A number of property damage subrogation cases involve pursuit by a property owner’s insurer of a negligent tenant. Once liability is determined, the first part of the legal analysis is to determine application of the Implied Co-Insurance Doctrine. In review of the policy and lease agreement, we determine if the tenant is covered under the property owner’s insurance policy.  As an express or implied co-insured under the property owner’s policy, the subrogating carrier runs into potential issues with the Anti-Subrogation Doctrine and its imposed limitations.

To determine whether the tenant is considered an implied coinsured, some states, including California, look to the specific language of the lease.  Under this approach, courts take a look at the issue on a “case-by-case” basis to determine whether the parties intended when signing the lease for the tenant to be responsible for his damage of the property.

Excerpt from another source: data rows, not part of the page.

(** A thread goes from [p] to [q]. *)
Lemma goto_inv h s t p q h' v' w' o' c' :
  mtx_inv h s -> threads s !! t = Some p ->
  (forall a, h' = Some a <-> if decide (a = t) then holds_bit q = true else h = Some a) ->
  v' = bool_decide (is_Some h') ->
  (forall a, o' = Some a <-> if decide (a = t) then q = Critical else owner s = Some a) ->
  NoDup w' -> (forall a, a ∈ w' <-> if decide (a = t) then q = LockWait else a ∈ mtx_wq s) ->
  NoDup c' -> (forall a, a ∈ c' <-> if decide (a = t) then q = CndWait else a ∈ cnd_wq s) ->
  (w' <> [] -> is_Some h') ->
  mtx_inv h' (Mtx v' w' o' c' (<[t := q]> (threads s))).
Proof.
  intros [Hv Hh Ho [_ Hw] [_ Hc] Hb] Ht Hh' Hv' Ho' Hn Hw' Hn' Hc' Hb'.
  split; simpl; try done; try (split; [done|]); intros a;
    rewrite ?Hh', ?Ho', ?Hw', ?Hc', lookup_insert; repeat case_decide; subst; naive_solver.
Qed.

Lemma not_queued p : queued p = false -> p <> LockWait /\ p <> CndWait.
Proof. by destruct p. Qed.

Lemma bset_busy s : mtx_value s = true -> bset s = (false, s).
Proof. intros E. destruct s; simpl in *; subst. done. Qed.

Lemma bset_free s : mtx_value s = false -> bset s = (true, (bset s).2).
Proof. intros E. unfold bset. by rewrite E. Qed.

Section Steps.
Variable s : mtx.
Variable h : option tid.
Hypothesis Hi : mtx_inv h s.

Lemma at_queues t p : threads s !! t = Some p ->
  (p <> LockWait -> t ∉ mtx_wq s) /\ (p <> CndWait -> t ∉ cnd_wq s) /\ (p <> Critical -> owner s <> Some t).
Proof.
  intros Ht. destruct Hi as [_ _ Ho [_ Hw] [_ Hc] _]. rewrite Hw, Hc, Ho, Ht. split_and!; congruence.
Qed.

(** A step between places without the bit that leaves the queues alone. *)
Lemma move_inv t p q :
  threads s !! t = Some p -> holds_bit p = false -> holds_bit q = false ->
  queued p = false -> queued q = false -> mtx_inv h (goto t q s).
Proof.
  intros Ht Hp Hq Hp' Hq'. destruct (not_queued p Hp'), (not_queued q Hq').
  assert (p <> Critical /\ q <> Critical) as [Hpc Hqc] by (by split; intros ->).
  destruct (at_queues t p Ht) as (Hw & Hc & Ho). pose proof Hi as [Hv Hh _ [Hn _] [Hn' _] Hb].
  assert (h <> Some t) by (rewrite Hh; intros (? & ? & ?); congruence).
  eapply goto_inv; eauto; intros a; destruct (decide (a = t)) as [->|]; intuition congruence.
Qed.

Lemma acquire_inv t p :
  threads s !! t = Some p -> queued p = false -> holds_bit p = false -> mtx_value s = false ->
  mtx_inv (Some t) (goto t LockOwner (bset s).2).
Proof.
  intros Ht Hp Hpb Hv. destruct (not_queued p Hp). assert (p <> Critical) by (by intros ->). destruct (at_queues t p Ht) as (Hw & Hc & Ho).
  pose proof Hi as [Hv' _ _ [Hn _] [Hn' _] _]. rewrite Hv in Hv'. symmetry in Hv'. apply bool_decide_eq_false in Hv'.
  assert (h = None) by (by apply eq_None_not_Some). clear Hv'. subst h.
  unfold goto; simpl. eapply goto_inv; eauto; intros a; destruct (decide (a = t)) as [->|]; simpl; intuition congruence.
Qed.

Lemma onwait_inv t p :
  threads s !! t = Some p -> queued p = false -> holds_bit p = false -> mtx_value s = true ->
  mtx_inv h (mtx_onwait t s).
Proof.
  intros Ht Hp Hb Hv. destruct (not_queued p Hp). assert (p <> Critical) by (by intros ->).
  destruct (at_queues t p Ht) as (Hw & Hc & Ho). pose proof Hi as [Hv' Hh _ [Hn _] [Hn' _] _].
  assert (h <> Some t) by (rewrite Hh; intros (? & ? & ?); congruence).
  rewrite Hv in Hv'. symmetry in Hv'. apply bool_decide_eq_true in Hv'.
  unfold mtx_onwait, goto; simpl. eapply goto_inv; eauto.
  - intros a; destruct (decide (a = t)) as [->|]; simpl; intuition congruence.
  - apply Hi.
  - intros a; destruct (decide (a = t)) as [->|]; intuition congruence.
  - apply NoDup_app. split_and!; [done| |apply NoDup_singleton]. intros a Ha ->%list_elem_of_singleton. tauto.
  - intros a. rewrite elem_of_app, list_elem_of_singleton. destruct (decide (a = t)) as [->|]; intuition congruence.
  - intros a; destruct (decide (a = t)) as [->|]; intuition congruence.
Qed.

(** The holder goes on holding; [o] is the owner that it sets. *)
Lemma holder_inv t p q (o : option tid) :
  threads s !! t = Some p -> holds_bit p = true -> holds_bit q = true ->
  o = (if decide (q = Critical) then Some t else None) ->
  mtx_inv h (goto t q (Mtx (mtx_value s) (mtx_wq s) o (cnd_wq s) (threads s))).
Proof.
  intros Ht Hp Hq ->. destruct (at_queues t p Ht) as (Hw & Hc & _). pose proof Hi as [Hv Hh Ho [Hn _] [Hn' _] Hb].
  assert (Hht : h = Some t) by (apply Hh; eauto).
  assert (Hown : forall a, owner s = Some a -> a = t).
  { intros a Ha%Ho. assert (h = Some a) by (apply Hh; eauto). congruence. }
  assert (p <> LockWait /\ p <> CndWait /\ q <> LockWait /\ q <> CndWait) as (? & ? & ? & ?) by (by split_and!; intros ->).
  unfold goto; simpl. eapply goto_inv; eauto; intros a; destruct (decide (a = t)) as [->|]; try case_decide;
    try (specialize (Hown a)); intuition congruence.
Qed.

Lemma mtx_wake_inv : mtx_inv h (mtx_wake s).
Proof.
  pose proof Hi as [Hv Hh Ho Hw Hc Hb]. destruct (queue_wake LockWait CndWait _ _ _ Hw Hc) with (r := LockSlow) as [Hw' Hc']; try done.
  split; try done; simpl; intros t; rewrite ?Hh, ?Ho; [|]; (setoid_rewrite lookup_set_all; case_decide as E; [|done]);
    apply (proj2 Hw) in E; naive_solver.
Qed.

Lemma cnd_broadcast_inv :
  mtx_inv h (Mtx (mtx_value s) (mtx_wq s) (owner s) [] (set_all (cnd_wq s) LockFast (threads s))).
Proof.
  pose proof Hi as [Hv Hh Ho Hw Hc Hb]. destruct (queue_wake CndWait LockWait _ _ _ Hc Hw) with (r := LockFast) as [Hc' Hw']; try done.
  split; try done; simpl; intros t; rewrite ?Hh, ?Ho; [|]; (setoid_rewrite lookup_set_all; case_decide as E; [|done]);
    apply (proj2 Hc) in E; naive_solver.
Qed.
End Steps.

(** The holder releases the bit, and waits if [q] is [CndWait]. *)
Lemma release_inv h s t p q c :
  mtx_inv h s -> threads s !! t = Some p -> p = Unlock \/ p = UnlockWait ->
  (q = Idle /\ c = cnd_wq s) \/ (q = CndWait /\ c = cnd_wq s ++ [t]) ->
  mtx_inv None (goto t q (Mtx false [] (owner s) c (set_all (mtx_wq s) LockSlow (threads s)))).
Proof.
  intros Hi Ht Hp Hq. pose proof (mtx_wake_inv s h Hi) as Hw. destruct (at_queues s h Hi t p Ht) as (Htw & Htc & Hto).
  assert (Ht' : threads (mtx_wake s) !! t = Some p).
  { simpl. rewrite lookup_set_all, decide_False; [done|]. apply Htw. destruct Hp; congruence. }
  assert (Hh : h = Some t) by (apply (mi_holder h s Hi); exists p; destruct Hp as [-> | ->]; done).
  assert (t ∉ cnd_wq s) by (apply Htc; destruct Hp; congruence).
  assert (owner s <> Some t) by (apply Hto; destruct Hp; congruence).
  pose proof (mi_cv _ _ Hi) as [Hn _].
  unfold goto; simpl. apply (goto_inv h (mtx_wake s) t p); simpl; try done.
  - intros a. destruct (decide (a = t)) as [->|]; [destruct Hq as [[-> _] | [-> _]]|]; split; intros; simplify_eq/=; done.
  - intros a. destruct (decide (a = t)) as [->|]; [destruct Hq as [[-> _] | [-> _]]; split; congruence|done].
  - constructor.
  - intros a. rewrite elem_of_nil. destruct (decide (a = t)) as [->|]; [|by rewrite elem_of_nil].
    destruct Hq as [[-> _] | [-> _]]; by split.
  - destruct Hq as [[_ ->] | [_ ->]]; [done|]. apply NoDup_app. split_and!; [done| |apply NoDup_singleton].
    intros a Ha ->%list_elem_of_singleton. tauto.
  - intros a. destruct Hq as [[-> ->] | [-> ->]]; rewrite ?elem_of_app, ?list_elem_of_singleton;
      destruct (decide (a = t)) as [->|]; intuition congruence.
Qed.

Below is an example of language from a residential lease agreement that has allowed a landlord’s insurer to pursue subrogation recovery against a negligent tenant:

Insurance. Tenant’s or guest’s personal property and vehicles are not insured by Landlord against losses or damage due to fire, theft, vandalism, rain, water, criminal or negligent acts of others, or any other cause. Tenant is advised to carry Tenant’s own fire insurance to protect Tenant from any such loss or damage.

Another consideration for landlord-tenant cases is the lease period.  What if the lease period has already expired?

California Civil Code § 1945 provides: “If a [tenant] of real property remains in possession thereof after the expiration of the [lease agreement], and the [landlord] accepts rent from him, the parties are presumed to have renewed the [lease agreement] on the same terms and for the same time…” This means that when a lease period expires, and the tenant continues paying rent and the landlord accepts those payments, the tenancy automatically transitions from a periodic tenancy into a month-to-month tenancy under the same terms as the expired lease.

In Multani v. Knight (2018) 23 Cal.App.5th 837, 851, the tenant started out as a tenant under a written lease. When, after her second lease expired, she continued to pay rent and the landlord accepted those payments, her tenancy became a month-to-month tenancy under the same terms as the expired lease.  Therefore, a tenant occupying the property is still considered a tenant and the other lease terms govern even though the lease period has expired.  This legal nuance allows us to leverage the language of the expired lease to overcome potential implications of the Implied Coinsured Doctrine in California.